还有这样的生物?看着六婆子仍没有停下手中的事情,我对她说的将信将疑。
毕竟我重来没有听说过这种事情,就算是起尸反魂那都是死者还没有过头七,现在面对的可是死去了一年多的人。
“我怎么都没有听百里赦说过呢?”脑袋里边想着,没有意识到自己已经说出了口。
“那是,百里赦大人肯定不想让您去冒险啊,毕竟翰冰濂不是人人都能进的。”六婆子说着又继续加了一句,“当然,作为鬼怪就是更加进不去了。”
“何出此言?”
看着六婆子一脸的神秘,将手中的事情放下,凑近,压低了声音,“据说驻守在翰冰濂的全都不是常人。”
哦?还有比冥界的魑魅魍魉更可怕更神秘的东西?
那就算是真的有这样的事情,六婆子作为一个在冥界里边常年煮饭不外出的人怎么会了解这样的事情呢?
不过,信不信是一回事儿,听不听又是另一回事儿了。
“那你说说,翰冰濂这在什么地方?”
“南水湾,我只知道这种花喜热喜湿,以前生长在南海,不过现在好像在南水湾。”
冥界通讯并不发达,而且六婆子足不出户,怎么就连现在的情形都摸得清楚了?
虽然再玄的事情我都遇到过,不过就六婆子道听途说的只言片语是不足以让我相信的。我默默地点了点头。
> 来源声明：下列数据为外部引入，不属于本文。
(** * gee4tts: the synthesis pipeline of the TTS backend

    A shallow embedding of
    - [app/services/volcano_client.py]  (frame decoding, receive loop,
      request construction, [synthesize_to_file]),
    - [app/services/cache_service.py]   ([get], [set], the sweep and
      [generate_cache_key]),
    - [app/services/tts_service.py]     ([synthesize_text]),
    with the properties of the pipeline stated over it.

    Python objects are modelled as follows.  A [str] is a Rocq [string]
    holding its UTF-8 encoding; [bytes] is a list of bytes; an [int] is a
    [Z]; a [float] is its binary64 bit pattern (the code only passes floats
    around and formats them); a [datetime] is a number of microseconds
    since [datetime.min], with the range of the library; a
    [dict] with string keys is a [gmap string _].  Dictionaries that the
    code shares between the cache and its callers live in a store of
    objects and are referred to by location.  Exceptions, the clock, the
    uuid generator, the websocket and the file system are explicit: every
    effectful function is a state transformer that returns [Ok] or
    [Raise]. *)

From Stdlib Require Import ZArith Lia List Ascii String DecimalString.
From Stdlib.Strings Require Import Byte.
From stdpp Require Import gmap strings list fin_maps.

Local Open Scope Z_scope.

(* ================================================================== *)
(** * Python values, dictionaries and the object store *)
(* ================================================================== *)

Definition bytes := list byte.
Definition float := Z.     (* binary64 bit pattern *)
Definition datetime := Z.  (* microseconds since 0001-01-01 00:00:00 *)
Definition loc := nat.     (* address of a dict object *)

(** [request.format] is either a plain [str] or a member of an [Enum];
    for a member, [fmt_value] is its [.value] and [fmt_rendered] the text
    an f-string produces for it. *)
Inductive audio_format :=
| FormatStr (s : string)
| FormatEnum (fmt_rendered fmt_value : string).

(** The immutable values the pipeline handles. *)
Inductive pyval :=
| PNone
| PInt (z : Z)
| PFloat (f : float)
| PStr (s : string)
| PFormat (f : audio_format)
| PDatetime (t : datetime).

(** The dictionaries of the pipeline are flat: string keys, immutable
    values.  They are mutable objects, so a variable holds either an
    immutable value or a reference into the store of dict objects. *)
Abbreviation pydict := (gmap string pyval).
Abbreviation heap := (list pydict).

Inductive pyobj :=
| Val (v : pyval)
| Ref (l : loc).

(** ** Exceptions *)

Inductive exn_class :=
| Exception
| TimeoutError
| ConnectionClosed
| OtherError (name : string).

Record exn := Exn { exn_cls : exn_class; exn_str : string }.

Inductive result (A : Type) :=
| Ok (a : A)
| Raise (e : exn).
Arguments Ok {A} a.
Arguments Raise {A} e.

(** ** Dates and durations

    [datetime.max] is the last microsecond of the year 9999, day 3652059
    of the calendar; a [timedelta] has at most 999999999 days in either
    direction.  A sum that leaves the range of [datetime], like a
    duration that leaves the range of [timedelta], raises
    [OverflowError]. *)
Definition datetime_max : datetime := 3652059 * 86400000000 - 1.

Definition timedelta_max_days : Z := 999999999.

Definition overflow_error (what : string) : exn :=
  Exn (OtherError "OverflowError") what.

(** [t + d] for a [datetime] and a [timedelta] of [d] microseconds *)
Definition datetime_add (t : datetime) (d : Z) : result datetime :=
  if (0 <=? t + d) && (t + d <=? datetime_max) then Ok (t + d)
  else Raise (overflow_error "date value out of range").

(* ================================================================== *)
(** * Bytes and integers *)
(* ================================================================== *)

Definition byte_val (b : byte) : Z := Z.of_N (Byte.to_N b).

Definition bytes_of_string (s : string) : bytes := list_byte_of_string s.
Definition string_of_bytes (bs : bytes) : string := string_of_list_byte bs.

(** [int.from_bytes(bs, "big", signed=...)] *)
Definition from_bytes_unsigned (bs : bytes) : Z :=
  fold_left (fun acc b => acc * 256 + byte_val b) bs 0.

Definition int_from_bytes (bs : bytes) (signed : bool) : Z :=
  let u := from_bytes_unsigned bs in
  let nbits := 8 * Z.of_nat (length bs) in
  if signed && Z.testbit u (nbits - 1) then u - 2 ^ nbits else u.

(** [str(n)] for an [int] *)
Definition str_of_int (z : Z) : string :=
  NilZero.string_of_int (Z.to_int z).

(** [bytes.decode("utf-8")] in strict mode: the well-formed byte
    sequences of the Unicode standard (no overlong forms, no surrogates,
    nothing above U+10FFFF). *)
Definition in_range (lo hi : Z) (b : byte) : bool :=
  (lo <=? byte_val b) && (byte_val b <=? hi).

Definition cont (b : byte) : bool := in_range 0x80 0xBF b.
经历了那么多的事情,我再也没有当初的鲁莽与冲动了,在做事之前还是会冷静思考一下,事情的可行性的。
突然,四周“轰隆隆”地响了起来,我是坐在小板凳上的,才勉强保持住了平衡,而六婆子站着,此刻踉踉跄跄的拐了几下,还是摔倒在了地上。
锅子里的汤瞬间翻涌了起来,就像是有汤勺在里边搅拌一样,灶台上的几只碗也摔了个粉碎,渣滓溅起弹打在了我的腿上,扎得生疼。
一瞬间,我感觉大地就要裂开了。
第一反应是地震了吗?冥界虽说是没有在阳间的,但我不知道是不是在同一个维度,地球上的生物在这里能够生长,那么地球上的自然灾害应该也会爆发?
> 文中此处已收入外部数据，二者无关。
Lemma directed_iter_elem d u v : (u, v) ∈ directed_iter d ↔ adjacent d u v.
Proof.
  unfold directed_iter, adjacent. rewrite list_elem_of_bind. split.
  - intros ([u' s] & Hin & Hs). apply list_elem_of_bind in Hin as (w & Hin & Hw).
    apply list_elem_of_singleton in Hin as [= -> ->].
    exists s. split; [by apply elem_of_map_to_list|by apply elem_of_elements].
  - intros (s & Hs & Hv). exists (u, s). split; [|by apply elem_of_map_to_list].
    apply list_elem_of_bind. exists v. split; [by apply list_elem_of_singleton|].
    by apply elem_of_elements.
Qed.

Lemma directed_iter_NoDup d : NoDup (directed_iter d).
Proof.
  unfold directed_iter. apply NoDup_bind.
  - intros [u1 s1] [u2 s2] [a b] H1 H2 Ha Hb.
    apply list_elem_of_bind in Ha as (w1 & Ha & Hw1).
    apply list_elem_of_bind in Hb as (w2 & Hb & Hw2).
    apply list_elem_of_singleton in Ha as [= -> ->].
    apply list_elem_of_singleton in Hb as [= -> ->].
    apply elem_of_map_to_list in H1, H2. congruence.
  - intros [u s] _. apply NoDup_bind.
    + intros v1 v2 q _ _ H1 H2.
      apply list_elem_of_singleton in H1, H2. congruence.
    + intros v _. apply NoDup_singleton.
    + apply NoDup_elements.
  - apply NoDup_map_to_list.
Qed.
End iteration.

Section directed_errors.
Context `{Countable L}.
Import DirectedGraph.
Implicit Types (g : t L) (u v a k x label : L) (e : exn).

Lemma directed_on_adj_raises (P : exn → Prop) f :
  (∀ d e, f d = inl e → P e) → raises_only P (on_adj (L:=L) f).
Proof.
  intros Hf g e. unfold on_adj. destruct (f (adj g)) as [e'|d] eqn:E; [|done].
  intros [= <-]. eauto.
Qed.

Lemma directed_on_back_adj_raises (P : exn → Prop) f :
  (∀ d e, f d = inl e → P e) → raises_only P (on_back_adj (L:=L) f).
Proof.
  intros Hf g e. unfold on_back_adj.
  destruct (f (back_adj g)) as [e'|d] eqn:E; [|done].
  intros [= <-]. eauto.
Qed.

Local Ltac key_error_only :=
  repeat first
    [ apply raises_only_ret | apply raises_only_gets | apply raises_only_modify
    | apply raises_only_if
    | apply raises_only_bind; [|intros ?]
    | apply raises_only_for; intros ?
    | apply raises_only_of_result; intros ?; apply dict_getitem_raises
    | apply directed_on_adj_raises; intros ? ?;
      first [apply dict_discard_raises | apply dict_del_raises | apply dict_add_raises]
    | apply directed_on_back_adj_raises; intros ? ?;
      first [apply dict_discard_raises | apply dict_del_raises | apply dict_add_raises] ].

Lemma directed_remove_node_absent g label :
  adj g !! label = None → remove_node label g = (inl DoesNotExistError, g).
Proof.
  intros Hk. apply dict_contains_false in Hk.
  unfold remove_node, mbind at 1, Exec_bind at 1, gets. by rewrite Hk.
Qed.

Lemma directed_remove_node_raises_present g label e :
  is_Some (adj g !! label) → (remove_node label g).1 = inl e → e = KeyError.
Proof.
  intros Hk. apply dict_contains_true in Hk.
  unfold remove_node, mbind at 1, Exec_bind at 1, gets at 1. rewrite Hk.
  cbn [negb]. clear Hk. revert g e.
  unfold bump. key_error_only. 
Qed.

Lemma directed_remove_edge_absent g u v :
  ¬ adjacent (adj g) u v → remove_edge u v g = (inl DoesNotExistError, g).
Proof.
  intros Huv. apply edge_contains_false in Huv.
  unfold remove_edge, mbind, Exec_bind, gets, of_result. cbv beta iota.
  by rewrite Huv.
Qed.

Lemma directed_remove_edge_raises_present g u v e :
  adjacent (adj g) u v → (remove_edge u v g).1 = inl e → e = KeyError.
Proof.
  intros Huv. apply edge_contains_true in Huv.
  unfold remove_edge, mbind at 1, Exec_bind at 1, gets at 1.
  unfold mbind at 1, Exec_bind at 1, of_result at 1. rewrite Huv. cbn [negb].
  clear Huv. revert g e. unfold bump. key_error_only.
Qed.

Lemma directed_add_node_returns g label : (add_node label g).1 = inr ().
Proof.
  unfold add_node, mbind, Exec_bind, gets. simpl.
  by destruct (dict_contains label (adj g)).
Qed.

Lemma directed_successors_eq g label :
  successors label g = (dict_getitem label (adj g), g).
Proof. done. Qed.

Lemma directed_predecessors_eq g label :
  predecessors label g = (dict_getitem label (back_adj g), g).
Proof. done. Qed.

Lemma directed_call_state g o :
  (call o g).2 =
    match o with
    | AddNode l => (add_node l g).2
    | AddEdge u v => (add_edge u v g).2
    | RemoveNode l => (remove_node l g).2
    | RemoveEdge u v => (remove_edge u v g).2
    | _ => g
    end.
Proof.
  destruct o as [l|u v|l|u v|l|l|l| |l| |u v| | |];
    try apply (bind_ret_state _ (λ _, VNone)); try done.
  - unfold call. rewrite (bind_ret_state _ VSet). by rewrite directed_predecessors_eq.
  - unfold call. rewrite (bind_ret_state _ VSet). by rewrite directed_successors_eq.
  - unfold call, neighbors. rewrite (bind_ret_state _ VSet).
    by rewrite directed_successors_eq.
  - unfold call, arbitrary_node, try_except, mbind, Exec_bind, gets, of_result.
    by destruct (dict_first_key (adj g)) as [[]|].
  - unfold call, mbind, Exec_bind, gets, of_result.
    by destruct (edge_contains (adj g) (u, v)).
  - unfold call, mbind, Exec_bind, gets, of_result.
    by destruct (builtin_len (number_of_edges g)).
Qed.
End directed_errors.

(** ** Views over a graph that is mutated afterwards *)

Section views.
Context `{Countable L}.
Import Objects.
Implicit Types (h : gmap ref (gmap L (gset L))).

Lemma undirected_method_store {A} (c : Exec (UndirectedGraph.t L) A)
    (self self' : undirected) h h' r :
  undirected_method c self h = Some (r, self', h') →
  ∃ d, h !! u_adj self = Some d ∧
       r = (c (UndirectedGraph.mk d (u_number_of_edges self))).1 ∧
       u_adj self' = u_adj self ∧
       u_number_of_edges self'
       = UndirectedGraph.number_of_edges
           (c (UndirectedGraph.mk d (u_number_of_edges self))).2 ∧
       h' !! u_adj self
       = Some (UndirectedGraph.adj
                 (c (UndirectedGraph.mk d (u_number_of_edges self))).2).
Proof.
  unfold undirected_method. destruct (h !! u_adj self) as [d|]; simpl; [|done].
  intros [= <- <- <-]. exists d. simpl. by rewrite lookup_insert_eq.
Qed.

Lemma directed_method_store {A} (c : Exec (DirectedGraph.t L) A)
    (self self' : directed) h h' r :
  directed_method c self h = Some (r, self', h') →
  ∃ d p, h !! d_adj self = Some d ∧ h !! d_back_adj self = Some p ∧
       r = (c (DirectedGraph.mk d p (d_number_of_edges self))).1 ∧
       d_adj self' = d_adj self ∧
       d_number_of_edges self'
       = DirectedGraph.number_of_edges
           (c (DirectedGraph.mk d p (d_number_of_edges self))).2 ∧
       h' !! d_adj self
       = Some (DirectedGraph.adj
                 (c (DirectedGraph.mk d p (d_number_of_edges self))).2).
Proof.
  unfold directed_method. destruct (h !! d_adj self) as [d|]; simpl; [|done].
  destruct (h !! d_back_adj self) as [p|]; simpl; [|done].
  intros [= <- <- <-]. exists d, p. simpl. by rewrite lookup_insert_eq.
Qed.
End views.

(** ** Which exceptions a call can raise *)

Section undirected_calls.
Context `{Countable L}.
Import UndirectedGraph.
Implicit Types (g : t L) (o : op L) (e : exn).

Lemma undirected_arbitrary_node_raises g e :
  (arbitrary_node g).1 = inl e → e = DoesNotExistError.
Proof.
  revert g e. apply raises_only_try_except.
  - apply raises_only_bind; [apply raises_only_gets|]. intros d.
    apply raises_only_of_result. intros e He. left. by eapply dict_first_key_raises.
  - by apply raises_only_raise.
Qed.

Lemma undirected_arbitrary_node_empty g :
  adj g = ∅ → arbitrary_node g = (inl DoesNotExistError, g).
Proof.
  intros Hg. unfold arbitrary_node, try_except, mbind, Exec_bind, gets, of_result.
  unfold dict_first_key. rewrite Hg, map_to_list_empty. done.
Qed.

Lemma undirected_neighbors_eq g label :
  neighbors label g = (dict_getitem label (adj g), g).
Proof. done. Qed.

Lemma undirected_call_raises g o e :
  (call o g).1 = inl e →
  match o with
  | AddEdge u v => u = v ∧ e = ValueError
  | RemoveNode l =>
      (adj g !! l = None ∧ e = DoesNotExistError)
      ∨ (is_Some (adj g !! l) ∧ (e = KeyError ∨ e = RuntimeError))
  | RemoveEdge u v =>
      (¬ adjacent (adj g) u v ∧ e = DoesNotExistError)
      ∨ (adjacent (adj g) u v ∧ e = KeyError)
  | Neighbors l => adj g !! l = None ∧ e = KeyError
  | ArbitraryNode => e = DoesNotExistError
  | EdgesLen => number_of_edges g < 0 ∧ e = ValueError
  | _ => False
  end.
Proof.
  destruct o as [l|u v|l|u v|l| |l| |u v| | |]; unfold call.
  - rewrite (bind_ret_raises _ (λ _, VNone)). by rewrite undirected_add_node_returns.
  - rewrite (bind_ret_raises _ (λ _, VNone)). destruct (decide (u = v)) as [->|Hne].
    + rewrite undirected_add_edge_self. by intros [= <-].
    + by rewrite undirected_add_edge_returns.
  - rewrite (bind_ret_raises _ (λ _, VNone)). destruct (adj g !! l) as [s|] eqn:E.
    + intros He. right. split; [eauto|].
      by eapply undirected_remove_node_raises_present.
    + rewrite undirected_remove_node_absent by done. intros [= <-]. by left.
  - rewrite (bind_ret_raises _ (λ _, VNone)).
    destruct (edge_contains_bool (adj g) u v) as ([] & _ & Hb).
    + assert (adjacent (adj g) u v) as Huv by by apply Hb.
      intros He. right. split; [done|].
      by eapply undirected_remove_edge_raises_present.
    + assert (¬ adjacent (adj g) u v) as Huv by (intros ?%Hb; done).
      rewrite undirected_remove_edge_absent by done. intros [= <-]. by left.
  - rewrite (bind_ret_raises _ VSet), undirected_neighbors_eq. simpl.
    unfold dict_getitem. destruct (adj g !! l); [done|]. by intros [= <-].
  - rewrite (bind_ret_raises _ VLabel). apply undirected_arbitrary_node_raises.
  - done.
  - done.
  - unfold mbind, Exec_bind, gets, of_result.
    by destruct (edge_contains_bool (adj g) u v) as (b & -> & _).
  - unfold mbind, Exec_bind, gets, of_result, builtin_len.
    destruct (decide (number_of_edges g < 0)); [|done]. by intros [= <-].
  - done.
  - done.
Qed.

Lemma undirected_not_found_unchanged g o :
  (call o g).1 = inl DoesNotExistError → (call o g).2 = g.
Proof.
  intros He. apply undirected_call_raises in He. rewrite undirected_call_state.
  destruct o as [l|u v|l|u v|l| |l| |u v| | |]; try done.
  - by destruct He.
  - destruct He as [[Hk _]|[_ [?|?]]]; [|done..].
    by rewrite undirected_remove_node_absent.
  - destruct He as [[Hk _]|[_ ?]]; [|done].
    by rewrite undirected_remove_edge_absent.
Qed.
End undirected_calls.

Section directed_calls.
Context `{Countable L}.
Import DirectedGraph.
Implicit Types (g : t L) (o : op L) (e : exn).

Lemma directed_arbitrary_node_raises g e :
  (arbitrary_node g).1 = inl e → e = DoesNotExistError.
Proof.
  revert g e. apply raises_only_try_except.
  - apply raises_only_bind; [apply raises_only_gets|]. intros d.
    apply raises_only_of_result. intros e He. left. by eapply dict_first_key_raises.
  - by apply raises_only_raise.
Qed.

Lemma directed_arbitrary_node_empty g :
  adj g = ∅ → arbitrary_node g = (inl DoesNotExistError, g).
Proof.
  intros Hg. unfold arbitrary_node, try_except, mbind, Exec_bind, gets, of_result.
  unfold dict_first_key. rewrite Hg, map_to_list_empty. done.
Qed.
震动停止了,“轰隆隆”的响声也只变成了“嗡嗡”的回响。
六婆子这才一手撑地,一手撑腰费力地站了起来。
“怎么回事儿?”六婆子在这冥界里也算是过了点年头的,她了解的自然是比我更多了。
六婆子一脸的惊恐,好像还没有缓过神来,“我记得……我记得这样的响动还是上次冥界大战,冥王被奸臣所害的时候才有过一次的。这……我也不太清楚到底是怎么回事儿?“
厨房在庭院偏远的一角,可即便是这样,我也听见了从外面传进来的尖叫声。
庭院里是发生了什么事吗?
我霎时站起了身,也没有注意到地上的渣滓,一脚下去踩得“咔叱”直响。
“夫人……”
我没有再理她,刚掀开厨房的珠帘,便被眼前的情形吓了一跳。
灰暗的天空呈现出了紫色,在正中间竟然形成了一个云涡!还在不停地扩大着,旋转着,像是河流中的水漩涡。
而庭院中竟然有很多身形高大,血肉模糊的骷髅在追赶着下人。他们的身高是正常人的两倍,身上根本就没有半点正常的皮肉,全都像是活生生地被剥了皮,肋骨清清楚楚地暴露在空气中,竟然还在上下起伏,好似他们还有呼吸,心脏还在跳动。
血淋淋的骷髅,骨架是完整的,所以并不阻碍他们前行。每向前走一步,地上都留下了一个恶心的血印子。
空气中弥漫着一股酸臭味儿,没错,就像是烈日下尸体暴晒之后的那股腐臭加上一股老窖里边久久泡制的酸水一般。
“夫人,快进来。”不知道何时六婆子将脑袋也钻出了帘子,看到这幅场景,忙拉着我的衣袖,将我往里边儿拽。
到底是怎么回事儿?这些血尸是从哪里钻出来的?刚才都是好好的,完全没有预兆,庭院里也没有什么防备。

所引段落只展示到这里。